Records to process =

(* ===== verification/Trace.v ===== *)
(** * Explainability trace ([src/orchestrator/explainability/trace_transformer.py])

    The transformation of a stored investigation into a graph of nodes and
    edges.  The stored trace is a JSON document (a JSONB column), so it may hold
    anything; [str] of a JSON value is a parameter that is the identity on
    strings.  The generation time and the fields copied from the row unchanged
    are left out of the metadata. *)

From S2P Require Import Prelude PyFloat PyStr Effects AgentIO Replan Synthesis FanOut CacheClient Critic Graph.
From Stdlib Require Import Ascii.

(** ** Data *)

Record TraceNode := {
  tn_id : string;
  tn_label : string;
  tn_type : string;
  tn_status : string;
  tn_details : list (string * json);
}.

Record TraceEdge := {
  te_id : string;
  te_source : string;
  te_target : string;
  te_label : option string;
  te_type : string;
}.

Record TraceSummary := {
  ts_evidence_count : Z;
  ts_replan_count : Z;
  ts_critic_flag_count : nat;
  ts_collaboration_event_count : nat;
  ts_degraded_sources : list string;
}.

Record TraceMetadata := {
  tm_status : string;
  tm_confidence : option float;
  tm_node_count : nat;
  tm_edge_count : nat;
  tm_has_replan : bool;
  tm_has_collaboration : bool;
  tm_has_degraded_mode : bool;
}.
(** Creating, running and reading compose: an accepted request leaves a row in
    planning and one queued job; once RQ has run that job, its creator reads a
    settled investigation, with the query asked, complete with an answer when
    an attempt finished and failed otherwise. *)
Theorem investigation_lifecycle (uuid4 : nat -> uuid) (str_exn : pyexn -> string) (retries : nat) (u : User)
    (query : string) (consent : bool) (envs : list attempt_env) (w : world) :
  inv w -> db w = [] -> uuid4 (drawn w) ∉ map i_id (investigations w) -> str_truthy query = true ->
  length envs = S retries -> Forall orderly envs ->
  let id := uuid4 (drawn w) in
  exists w1 w2 i job,
    create_investigation uuid4 true (Z.of_nat retries) (Ok tt) (Ok tt) (Some u) query consent w =
      (Ok (Accepted id ("/api/v1/investigations/" +:+ id +:+ "/stream") ("/api/v1/investigations/" +:+ id)), w1) /\
    i_status <$> row_with id w1 = Some "planning" /\ queue w1 = queue w ++ [job] /\
    rq_run str_exn (q_investigation_id job) (Some (q_query job)) (Z.to_nat (q_max_retries job)) envs w1 =
      (Ok (existsb finished envs), w2) /\
    get_investigation id (Some u) w2 = (Ok (StatusBody i), w2) /\
    i_query_text i = query /\ i_user_id i = Some (u_id u) /\ i_completed_at i = Some (clock w) /\
    (if existsb finished envs then i_status i = "complete" /\ is_Some (i_answer i) else i_status i = "failed").
Proof.
  intros Hw Hs Hf Hq Hl Ha id. set (row := placeholder id (Some (u_id u)) query consent (clock w)).
  set (w1 := enqueued id query (Z.of_nat retries) row w).
  destruct (enqueued_ready id query (Z.of_nat retries) row w Hw Hs eq_refl Hf) as [Hready Hrow].
  destruct (rq_run_settles str_exn id (Some query) retries envs w1 Hready Hq Hl Ha)
    as (w2 & Hrun & [Hw2 Hs2 _] & (i & Hi & Hc & Hk & Hend) & _).
  exists w1, w2, i, {| q_investigation_id := id; q_query := query; q_max_retries := Z.of_nat retries |}.
  split; [by apply (create_run uuid4 (Z.of_nat retries) tt (Some u))|]. split; [unfold w1; by rewrite Hrow|]. split; [done|].
  split; [by cbn [q_investigation_id q_query q_max_retries]; rewrite Nat2Z.id|].
  injection Hk as _ Hk. unfold w1 in Hk. rewrite Hi, Hrow in Hk. injection Hk as Hu Hqt _.
  unfold get_investigation. rewrite readable_run, Hi by done.
  assert (may_read (Some u) i = true) as ->.
  { unfold may_read. rewrite bool_decide_true by done. apply orb_true_r. }
  split; [done|]. split; [done|]. split; [done|]. split; [exact Hc|].
  rewrite existsb_find. destruct (List.find finished envs) as [a|]; [|by apply Hend].
  destruct Hend as (r & _ & -> & -> & _). by split.
Qed.
(* ===== verification/Research.v ===== *)
(** * Public research data
    ([src/app/api/v1/anonymization.py], [src/app/api/v1/research.py],
    [src/workers/jobs/dataset_export_job.py], [list_research_investigations] of
    [src/db/repository.py])

    What leaves the system for the public: the anonymization policy, the
    read-only listing of completed investigations and hazard events, and the
    monthly export.  Query words are ASCII; [json_text] and [dumps] are the texts
    PostgreSQL and [json] give a document, [str] is Python's. *)

From Stdlib Require Import Ascii.
From stdpp Require Import sorting.
From S2P Require Import Prelude PyFloat PyStr Effects Database AgentIO Gateway Graph Trace Investigations.

(** ** Anonymization policy *)

Definition EXCLUDED_TRACE_KEYS : list string :=
  ["user_id"; "ip_address"; "user_agent"; "client_ip"; "authorization"; "token"; "email"; "password"; "secret";
   "api_key"; "credentials"; "cookie"; "session_id"].

Definition excluded_parts : list string :=
  ["token"; "secret"; "password"; "authorization"; "api_key"; "credentials"; "user_id"; "client_ip"; "user_agent";
   "cookie"; "session_id"].

Definition excluded (key : string) : bool :=
  let key_str := lower key in
  existsb (String.eqb key_str) EXCLUDED_TRACE_KEYS || existsb (fun s => contains s key_str) excluded_parts.

Fixpoint sanitize_execution_trace (trace : json) : json :=
  match trace with
  | JObj d =>
      JObj ((fix fields (d : list (string * json)) : list (string * json) :=
               match d with
               | [] => []
               | (k, v) :: d => if excluded k then fields d else (k, sanitize_execution_trace v) :: fields d
               end) d)
  | JList l => JList (map sanitize_execution_trace l)
  | _ => trace
  end.

(** [re.findall(r"\w+", s)] *)
Fixpoint words_aux (s acc : string) : list string :=
  match s with
  | EmptyString => if str_truthy acc then [acc] else []
  | String c s => if is_word c then words_aux s (acc +:+ String c "")
                  else if str_truthy acc then acc :: words_aux s "" else words_aux s ""
  end.
Definition words (s : string) : list string := words_aux s "".

Definition mentions (query : string) (terms : list string) : bool :=
  existsb (fun w => existsb (String.eqb w) terms) (words (lower query)).

Definition derive_query_category (query : string) (complexity_tier : option string) : string :=
  if mentions query ["earthquake"; "seismic"; "fault"; "tremor"; "magnitude"] then "seismic_research"
  else if mentions query ["wildfire"; "fire"; "burn"; "smoke"; "firms"] then "wildfire_research"
  else if mentions query ["ocean"; "sst"; "marine"; "sea"; "wave"] then "oceanographic_research"
  else if mentions query ["air"; "atmosphere"; "co2"; "emissions"; "pm25"; "ozone"] then "atmospheric_research"
  else match complexity_tier with
       | Some tier => if str_truthy tier then tier +:+ "_environmental_research" else "general_environmental_research"
       | None => "general_environmental_research"
       end.

Record ResearchInvestigationResponse := {
  ri_investigation_id : uuid;
  ri_query_category : string;
  ri_domains_involved : list string;
  ri_complexity_tier : option string;
  ri_confidence_summary : option float;
  ri_consent_public_research : bool;
  ri_query_text : option string;
  ri_execution_trace : option json;
  ri_created_at : string;
  ri_completed_at : option string;
}.

Definition attribute_error : pyexn := OtherError "AttributeError".

Section policy.
Variable str : json -> string.
Variable isoformat : Z -> string.
Variable numeric : float -> float.       (* a [Numeric(3, 2)] value, read back *)

Definition extract_domains_involved (execution_trace : option json) : result pyexn (list string) :=
  match execution_trace with
  | None => Ok []
  | Some t =>
      if negb (jtruthy t) then Ok [] else
      match t with
      | JObj d =>
          match jor (jor (get "domains" d) (get "active_agents" d)) (JList []) with
          | JList l => Ok (map str l)
          | j => Ok [str j]
          end
      | _ => Raise attribute_error
      end
  end.

Definition apply (i : Investigation) : result pyexn ResearchInvestigationResponse :=
  domains ← extract_domains_involved (i_execution_trace i);
  Ok {| ri_investigation_id := i_id i;
        ri_query_category := derive_query_category (i_query_text i) (i_complexity_tier i);
        ri_domains_involved := domains;
        ri_complexity_tier := i_complexity_tier i;
        ri_confidence_summary := numeric <$> i_confidence i;
        ri_consent_public_research := i_consent_public_research i;
        ri_query_text := if i_consent_public_research i then Some (i_query_text i) else None;
        ri_execution_trace := sanitize_execution_trace <$> i_execution_trace i;
        ri_created_at := isoformat (i_created_at i);
        ri_completed_at := isoformat <$> i_completed_at i |}.
End policy.

(** ** Tables, files and storage *)

Record HazardEvent := {
  h_id : uuid;
  h_event_type : string;
  h_region_label : option string;
  h_event_date : Z;
  h_details : option string;
  h_source : option string;
  h_external_id : option string;
  h_created_at : Z;
}.

(** [uploads_ok] says which of the coming uploads succeed, like [db] for statements. *)
Record world := World {
  investigations : list Investigation;
  hazard_events : list HazardEvent;
  files : list (string * string);        (* the export directory *)
  storage : list (string * string);      (* the storage backend *)
  clock : Z;
  uploads_ok : list bool;
  db : list bool;
}.

#[global] Program Instance research_db : Db world := {|
  script := db;
  set_script cs w := World (investigations w) (hazard_events w) (files w) (storage w) (clock w) (uploads_ok w) cs;
|}.
Solve All Obligations with by intros [].

(** ** Listing *)

(** SQL's [LIKE] with [%], [_] and the escape character. *)
Fixpoint like (pattern s : string) : bool :=
  match pattern with
  | EmptyString => match s with EmptyString => true | _ => false end
  | String "%"%char p =>
      (fix any (s : string) : bool := like p s || match s with EmptyString => false | String _ s => any s end) s
  | String "\"%char (String c p) => match s with String d s => Ascii.eqb c d && like p s | EmptyString => false end
  | String "_"%char p => match s with String _ s => like p s | EmptyString => false end
  | String c p => match s with String d s => Ascii.eqb c d && like p s | EmptyString => false end
  end.
Definition ilike (s pattern : string) : bool := like (lower pattern) (lower s).

Section listing.
Variable json_text : json -> string.

Definition domain_matches (domain : string) (i : Investigation) : bool :=
  let pattern := "%" +:+ domain +:+ "%" in
  match i_execution_trace i with
  | Some (JObj d) => match assoc "domains" d with
                     | Some JNull | None => false
                     | Some j => ilike (json_text j) pattern
                     end
  | _ => false
  end ||
  match i_complexity_tier i with Some tier => ilike tier pattern | None => false end.

Definition newer (i j : Investigation) : Prop := i_created_at j <= i_created_at i.
#[global] Instance newer_dec : RelDecision newer.
Proof. intros i j. unfold newer. apply _. Defined.
(* ===== verification/PatternMining.v ===== *)
(** * Longitudinal pattern mining
    ([src/workers/jobs/pattern_mining_job.py], [PatternFindingRepository] of
    [src/db/repository.py], the patterns route of [src/app/api/v1/research.py])

    The job that looks for hazard events following one another, its statistics in
    binary64, and the versioned table of findings.  One transaction: statements
    see what the session flushed, and the table changes at the commit only.
    Instants are microseconds; comparing [total_seconds()] with a whole number of
    days is comparing microseconds. *)

From stdpp Require Import sorting.
From S2P Require Import Prelude PyFloat FloatRound PyStr Effects Database AgentIO Uncertainty Research.

Definition ALGORITHM_VERSION : string := "1.0".

(** ** Statistics *)

(** [z] is 1.96; its square is exact to the last bit as a product. *)
Definition z_score : float := flit 196 100.
Definition z_squared : float := fmul z_score z_score.

Definition calculate_wilson_lower_bound (successes trials : Z) : float :=
  if (trials <=? 0) || (successes <=? 0) then f0 else
  let n := float_of_Z trials in
  let p_hat := fmin f1 (fmax f0 (int_truediv successes (Z.to_pos trials))) in
  let denom := fadd f1 (fdiv z_squared n) in
  let center := fadd p_hat (fdiv z_squared (float_of_Z (2 * trials))) in
  let radicand := fadd (fdiv (fmul p_hat (fsub f1 p_hat)) n) (fdiv z_squared (float_of_Z (4 * (trials * trials)))) in
  let spread := fmul z_score (fsqrt (fmax f0 radicand)) in
  let lower := fdiv (fsub center spread) denom in
  fmax f0 (fmin f1 lower).

Definition day : Z := 86400 * 1000000.

(** [0 < time_diff <= window_days * 86400] *)
Definition follows (window_days : Z) (s t : HazardEvent) : bool :=
  (0 <? h_event_date t - h_event_date s) && (h_event_date t - h_event_date s <=? window_days * day).

Definition co_occurrences (window_days : Z) (src tgt : list HazardEvent) : list (HazardEvent * HazardEvent) :=
  List.filter (fun p => follows window_days p.1 p.2) (list_prod src tgt).

Definition clean_type (e : HazardEvent) : string := lower (strip (h_event_type e)).

Section keys.
Variable sha256 : string -> string.
Variable str_of_Z : Z -> string.

Definition raw_key (source_event_type target_event_type : string) (region_label : option string) (time_window_days : Z) : string :=
  ALGORITHM_VERSION +:+ ":" +:+ lower (strip source_event_type) +:+ ":" +:+ lower (strip target_event_type) +:+ ":" +:+
  lower (strip (default "" region_label)) +:+ ":" +:+ str_of_Z time_window_days.

Definition generate_pattern_hash (source_event_type target_event_type : string) (region_label : option string)
    (time_window_days : Z) : string :=
  sha256 (raw_key source_event_type target_event_type region_label time_window_days).
End keys.

(** ** Findings *)

Record PatternFinding := {
  p_pattern_hash : string;
  p_algorithm_version : string;
  p_version : Z;
  p_source_event_type : string;
  p_target_event_type : string;
  p_region_label : option string;
  p_time_window_days : Z;
  p_support_count : Z;
  p_total_source_events : Z;
  p_total_target_events : Z;
  p_observed_rate : float;
  p_baseline_rate : float;
  p_lift : float;
  p_statistical_confidence : float;
  p_uncertainty : UncertaintyEstimate;
  p_supporting_event_ids : list string;
  p_description : string;
  p_mined_at : Z;
  p_is_active : bool;
}.

Record mining_settings := {
  pattern_lookback_days : Z;
  pattern_min_support : Z;
  pattern_min_confidence : float;
}.

Section candidates.
Variable hash : string -> string -> option string -> Z -> string.
(** The text of a finding: types, region, window, observed and baseline rate, lift, confidence. *)
Variable describe : string -> string -> option string -> Z -> float -> float -> float -> float -> string.
Variable settings : mining_settings.

(** One candidate: [None] when it is rejected; its version and activity are set
    when it is stored. *)
Definition evaluate_candidate (events : list HazardEvent) (mined_at : Z) (source_type target_type : string)
    (region : option string) (window_days : Z) : result pyexn (option PatternFinding) :=
  let matching type := List.filter (fun e => String.eqb (clean_type e) type && bool_decide (h_region_label e = region)) events in
  let src_events := matching source_type in
  let tgt_events := matching target_type in
  let total_source_events := Z.of_nat (length src_events) in
  let total_target_events := Z.of_nat (length tgt_events) in
  if (total_source_events =? 0) || (total_target_events =? 0) then Ok None else
  let pairs := co_occurrences window_days src_events tgt_events in
  let support_count := Z.of_nat (length pairs) in
  if support_count <? pattern_min_support settings then Ok None else
  let observed_rate := int_truediv support_count (Z.to_pos total_source_events) in
  let baseline_rate := int_truediv total_target_events (Z.to_pos (Z.max 1 (Z.of_nat (length events)))) in
  if fleb baseline_rate f0 then Ok None else
  let lift := fdiv observed_rate baseline_rate in
  if fleb lift f1 then Ok None else
  let confidence := calculate_wilson_lower_bound support_count total_source_events in
  if fltb confidence (pattern_min_confidence settings) then Ok None else
  match from_point_estimate confidence DEFAULT_POINT_ESTIMATE_INTERVAL_MARGIN
          (if fleb (flit 85 100) confidence then well_supported else model_uncertainty) with
  | Raise _ => Raise ValueError
  | Ok uncertainty =>
      Ok (Some {| p_pattern_hash := hash source_type target_type region window_days;
                  p_algorithm_version := ALGORITHM_VERSION; p_version := 0; p_source_event_type := source_type;
                  p_target_event_type := target_type; p_region_label := region; p_time_window_days := window_days;
                  p_support_count := support_count; p_total_source_events := total_source_events;
                  p_total_target_events := total_target_events; p_observed_rate := fround 4 observed_rate;
                  p_baseline_rate := fround 4 baseline_rate; p_lift := fround 4 lift;
                  p_statistical_confidence := fround 4 confidence; p_uncertainty := uncertainty;
                  p_supporting_event_ids := sorted_set (flat_map (fun p => [h_id p.1; h_id p.2]) pairs);
                  p_description := describe source_type target_type region window_days observed_rate baseline_rate lift confidence;
                  p_mined_at := mined_at; p_is_active := false |})
  end.
End candidates.

(** ** Tables and transaction *)

Record world := World {
  hazard_events : list HazardEvent;
  findings : list PatternFinding;
  view : list PatternFinding;            (* the findings as the open session sees them *)
  clock : Z;
  db : list bool;
}.

#[global] Program Instance mining_db : Db world := {|
  script := db;
  set_script cs w := World (hazard_events w) (findings w) (view w) (clock w) cs;
|}.
Solve All Obligations with by intros [].

Definition with_view (f : list PatternFinding -> list PatternFinding) (w : world) : world :=
  World (hazard_events w) (findings w) (f (view w)) (clock w) (db w).
Definition open_session : M world unit := modify (fun w => with_view (fun _ => findings w) w).
Definition commit : M world unit :=
  save (fun w => World (hazard_events w) (view w) (view w) (clock w) (db w)).

Definition deactivate (p : PatternFinding) : PatternFinding :=
  {| p_pattern_hash := p_pattern_hash p; p_algorithm_version := p_algorithm_version p; p_version := p_version p;
     p_source_event_type := p_source_event_type p; p_target_event_type := p_target_event_type p;
     p_region_label := p_region_label p; p_time_window_days := p_time_window_days p;
     p_support_count := p_support_count p; p_total_source_events := p_total_source_events p;
     p_total_target_events := p_total_target_events p; p_observed_rate := p_observed_rate p;
     p_baseline_rate := p_baseline_rate p; p_lift := p_lift p; p_statistical_confidence := p_statistical_confidence p;
     p_uncertainty := p_uncertainty p; p_supporting_event_ids := p_supporting_event_ids p;
     p_description := p_description p; p_mined_at := p_mined_at p; p_is_active := false |}.

Definition activate (version : Z) (p : PatternFinding) : PatternFinding :=
  {| p_pattern_hash := p_pattern_hash p; p_algorithm_version := p_algorithm_version p; p_version := version;
     p_source_event_type := p_source_event_type p; p_target_event_type := p_target_event_type p;
     p_region_label := p_region_label p; p_time_window_days := p_time_window_days p;
     p_support_count := p_support_count p; p_total_source_events := p_total_source_events p;
     p_total_target_events := p_total_target_events p; p_observed_rate := p_observed_rate p;
     p_baseline_rate := p_baseline_rate p; p_lift := p_lift p; p_statistical_confidence := p_statistical_confidence p;
     p_uncertainty := p_uncertainty p; p_supporting_event_ids := p_supporting_event_ids p;
     p_description := p_description p; p_mined_at := p_mined_at p; p_is_active := true |}.
(** Strict mode is fail-fast: boot goes on exactly when every discovered plugin
    validates and registers; otherwise it raises at the first one that does not,
    with the plugins before it registered and no telemetry stored, so the
    failure the loop recorded is lost. *)
Theorem strict_start eps discovered w : discover_plugins true true eps = Ok discovered ->
  match initialize true eps w with
  | (Ok _, w') => forall m r, (m, r) ∈ discovered ->
      exists c, validated m r = Ok c /\ get (m_domain m) (registry w') = Ok c
  | (Raise _, w') => installed_plugins w' = installed_plugins w /\
      exists pre m r post, discovered = pre ++ (m, r) :: post /\
        (forall m' r', (m', r') ∈ pre -> exists c, validated m' r' = Ok c /\ get (m_domain m') (registry w') = Ok c) /\
        (is_ok (validated m r) = false \/ m_domain m ∈ list_domains (registry w'))
  end.
Proof.
  intros Hd. unfold initialize_plugins. simpl negb. cbv iota. rewrite Hd.
  destruct (load_all _ _ _ _ _ true discovered (registry w)) as [[g records] err] eqn:E.
  apply load_all_strict in E. destruct err as [e|].
  - split; [done|]. destruct E as (pre & m & r & post & -> & Hg & Hn & Hf). exists pre, m, r, post.
    split; [done|]. split.
    + destruct (load_all _ _ _ _ _ true pre (registry w)) as [[g1 rs] er] eqn:E1. simpl in Hg, Hn. subst.
      by apply load_all_strict in E1.
    + simpl. destruct (load_one _ _ _ _ m r g) eqn:E1; [done|]. by eapply load_one_raise.
  - intros m r Hin. rewrite (proj1 (telemetry_world _ _)). simpl. auto.
Qed.

(** Only callables load.  When importing an entry point's value gives the object
    the entry point loads, a plugin passes validation only if that object is
    itself a callable carrying its manifest: an entry point that names a
    [PluginManifest] or a module with a [MANIFEST] never registers, whatever
    [manifest.entry_point] says. *)
Theorem only_callables_load ep o m r c :
  ep_load ep = Ok o ->
  import_attr (rpartition_colon (ep_value ep)).1 (rpartition_colon (ep_value ep)).2 = ep_load ep ->
  classify_entry ep o = Some (m, r) ->
  validated m r = Ok c ->
  o = CallableObject c /\ (c_MANIFEST c = Some m \/ c_MANIFEST c = None /\ c_manifest c = Some m).
Proof.
  intros Hl Hi Hc Hv. unfold load_and_validate_plugin in Hv.
  apply result_bind_ok in Hv as (? & _ & Hv). apply result_bind_ok in Hv as (? & _ & Hv).
  apply result_bind_ok in Hv as ([c'|] & Hr & Hv); [|done].
  assert (c' = c) as ->.
  { destruct (validate_runner_contract c' (m_domain m)) as [[|]|]; by inversion Hv. }
  destruct o as [m'|c''|mo]; simpl in Hc.
  - injection Hc as <- <-. simpl in Hr. destruct (rpartition_colon (ep_value ep)) as [mp fn]. simpl in Hi.
    rewrite Hi, Hl in Hr. by destruct (_ || _).
  - destruct (c_MANIFEST c'') eqn:E.
    + injection Hc as <- <-. injection Hr as ->. auto.
    + destruct (c_manifest c'') eqn:E2; [|done]. injection Hc as <- <-. injection Hr as ->. auto.
  - destruct mo; [|done]. injection Hc as <- <-. done.
Qed.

What you should do =
Above are the entries. Quote exactly the lines from the one bearing "set_script cs w := World (hazard_events" through the one bearing "Definition deactivate (p".

Result of this exercise =
  set_script cs w := World (hazard_events w) (findings w) (view w) (clock w) cs;
|}.
Solve All Obligations with by intros [].

Definition with_view (f : list PatternFinding -> list PatternFinding) (w : world) : world :=
  World (hazard_events w) (findings w) (f (view w)) (clock w) (db w).
Definition open_session : M world unit := modify (fun w => with_view (fun _ => findings w) w).
Definition commit : M world unit :=
  save (fun w => World (hazard_events w) (view w) (view w) (clock w) (db w)).

Definition deactivate (p : PatternFinding) : PatternFinding :=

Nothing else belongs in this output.